* **Requirement**:
Taking the line with "#[local] Open Scope list_scope." as the first and the line with "m_workload : string;" as the last, set down exactly every line in that range from the entries below, and no more.
-- Excerpted data follows --
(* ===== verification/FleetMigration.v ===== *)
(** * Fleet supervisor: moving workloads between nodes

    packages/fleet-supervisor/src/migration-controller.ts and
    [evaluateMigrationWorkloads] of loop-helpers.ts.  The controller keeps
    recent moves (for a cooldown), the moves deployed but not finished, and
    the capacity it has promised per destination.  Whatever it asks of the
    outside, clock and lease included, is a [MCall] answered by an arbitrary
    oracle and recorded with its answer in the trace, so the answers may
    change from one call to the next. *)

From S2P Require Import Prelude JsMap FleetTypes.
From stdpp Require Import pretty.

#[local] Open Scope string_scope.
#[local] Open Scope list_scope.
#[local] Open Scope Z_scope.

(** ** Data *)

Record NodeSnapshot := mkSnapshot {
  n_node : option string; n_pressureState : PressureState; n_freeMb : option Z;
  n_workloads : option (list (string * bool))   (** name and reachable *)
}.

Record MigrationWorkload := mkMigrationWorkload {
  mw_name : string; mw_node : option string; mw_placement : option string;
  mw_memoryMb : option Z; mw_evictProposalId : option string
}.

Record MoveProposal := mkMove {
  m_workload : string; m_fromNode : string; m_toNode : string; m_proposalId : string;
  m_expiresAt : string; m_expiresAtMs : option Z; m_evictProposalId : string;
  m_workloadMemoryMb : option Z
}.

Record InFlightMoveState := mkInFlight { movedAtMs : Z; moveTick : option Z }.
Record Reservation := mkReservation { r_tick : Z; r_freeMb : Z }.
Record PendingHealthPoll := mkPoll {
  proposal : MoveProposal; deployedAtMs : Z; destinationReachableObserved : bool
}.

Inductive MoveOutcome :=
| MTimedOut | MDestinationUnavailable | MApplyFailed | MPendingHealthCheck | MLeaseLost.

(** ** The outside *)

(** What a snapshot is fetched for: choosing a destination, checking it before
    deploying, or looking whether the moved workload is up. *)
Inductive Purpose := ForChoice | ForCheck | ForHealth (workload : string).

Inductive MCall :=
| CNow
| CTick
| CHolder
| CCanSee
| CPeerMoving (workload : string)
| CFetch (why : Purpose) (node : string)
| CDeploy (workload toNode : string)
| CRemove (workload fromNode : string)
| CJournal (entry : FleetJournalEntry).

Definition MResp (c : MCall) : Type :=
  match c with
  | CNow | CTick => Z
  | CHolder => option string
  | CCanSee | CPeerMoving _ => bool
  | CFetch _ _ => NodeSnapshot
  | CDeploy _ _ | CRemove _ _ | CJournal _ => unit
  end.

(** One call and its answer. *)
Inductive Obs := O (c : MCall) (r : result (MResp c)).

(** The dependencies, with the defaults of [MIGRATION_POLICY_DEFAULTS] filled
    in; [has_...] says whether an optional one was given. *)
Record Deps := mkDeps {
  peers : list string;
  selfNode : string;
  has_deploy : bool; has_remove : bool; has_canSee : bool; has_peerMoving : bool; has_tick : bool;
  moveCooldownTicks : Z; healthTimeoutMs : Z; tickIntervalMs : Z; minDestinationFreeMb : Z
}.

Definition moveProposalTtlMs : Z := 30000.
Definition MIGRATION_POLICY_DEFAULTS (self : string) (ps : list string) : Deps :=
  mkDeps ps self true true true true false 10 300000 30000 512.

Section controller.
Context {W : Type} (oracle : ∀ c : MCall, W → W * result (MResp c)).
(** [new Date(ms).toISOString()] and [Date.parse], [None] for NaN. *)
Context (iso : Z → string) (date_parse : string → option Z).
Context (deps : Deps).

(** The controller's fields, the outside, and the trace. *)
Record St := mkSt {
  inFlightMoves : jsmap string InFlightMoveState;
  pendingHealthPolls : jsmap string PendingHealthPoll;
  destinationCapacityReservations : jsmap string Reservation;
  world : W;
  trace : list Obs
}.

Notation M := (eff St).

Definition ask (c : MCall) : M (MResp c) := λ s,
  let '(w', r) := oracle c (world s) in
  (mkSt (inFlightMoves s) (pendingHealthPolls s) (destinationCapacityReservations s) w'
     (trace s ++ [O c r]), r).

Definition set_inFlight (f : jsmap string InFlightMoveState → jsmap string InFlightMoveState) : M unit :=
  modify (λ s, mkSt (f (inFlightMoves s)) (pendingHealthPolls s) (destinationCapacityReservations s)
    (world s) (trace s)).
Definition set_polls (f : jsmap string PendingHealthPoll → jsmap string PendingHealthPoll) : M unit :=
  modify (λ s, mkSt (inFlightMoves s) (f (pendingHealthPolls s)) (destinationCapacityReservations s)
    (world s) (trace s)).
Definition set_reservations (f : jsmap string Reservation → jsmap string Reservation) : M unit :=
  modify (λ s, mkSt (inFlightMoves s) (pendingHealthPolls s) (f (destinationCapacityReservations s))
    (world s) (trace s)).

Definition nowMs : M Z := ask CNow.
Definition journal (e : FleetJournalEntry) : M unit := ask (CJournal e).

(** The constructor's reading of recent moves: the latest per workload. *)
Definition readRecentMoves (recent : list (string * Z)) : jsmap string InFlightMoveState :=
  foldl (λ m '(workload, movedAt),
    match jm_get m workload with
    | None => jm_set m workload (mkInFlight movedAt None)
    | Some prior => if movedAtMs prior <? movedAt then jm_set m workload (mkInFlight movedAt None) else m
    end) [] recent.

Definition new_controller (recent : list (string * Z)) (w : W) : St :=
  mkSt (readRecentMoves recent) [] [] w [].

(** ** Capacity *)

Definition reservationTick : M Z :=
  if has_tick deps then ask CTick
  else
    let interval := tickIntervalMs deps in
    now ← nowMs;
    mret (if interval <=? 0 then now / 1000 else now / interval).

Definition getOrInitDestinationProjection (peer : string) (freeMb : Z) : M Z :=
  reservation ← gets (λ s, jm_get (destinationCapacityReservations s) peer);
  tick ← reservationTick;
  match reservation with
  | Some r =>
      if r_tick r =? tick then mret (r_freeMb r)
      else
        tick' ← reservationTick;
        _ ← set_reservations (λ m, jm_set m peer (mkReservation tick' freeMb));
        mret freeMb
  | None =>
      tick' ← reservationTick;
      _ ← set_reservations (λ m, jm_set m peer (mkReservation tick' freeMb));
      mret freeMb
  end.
-- Excerpted data concluded --
* **Written reply**:
#[local] Open Scope list_scope.
#[local] Open Scope Z_scope.

(** ** Data *)

Record NodeSnapshot := mkSnapshot {
  n_node : option string; n_pressureState : PressureState; n_freeMb : option Z;
  n_workloads : option (list (string * bool))   (** name and reachable *)
}.

Record MigrationWorkload := mkMigrationWorkload {
  mw_name : string; mw_node : option string; mw_placement : option string;
  mw_memoryMb : option Z; mw_evictProposalId : option string
}.

Record MoveProposal := mkMove {
  m_workload : string; m_fromNode : string; m_toNode : string; m_proposalId : string;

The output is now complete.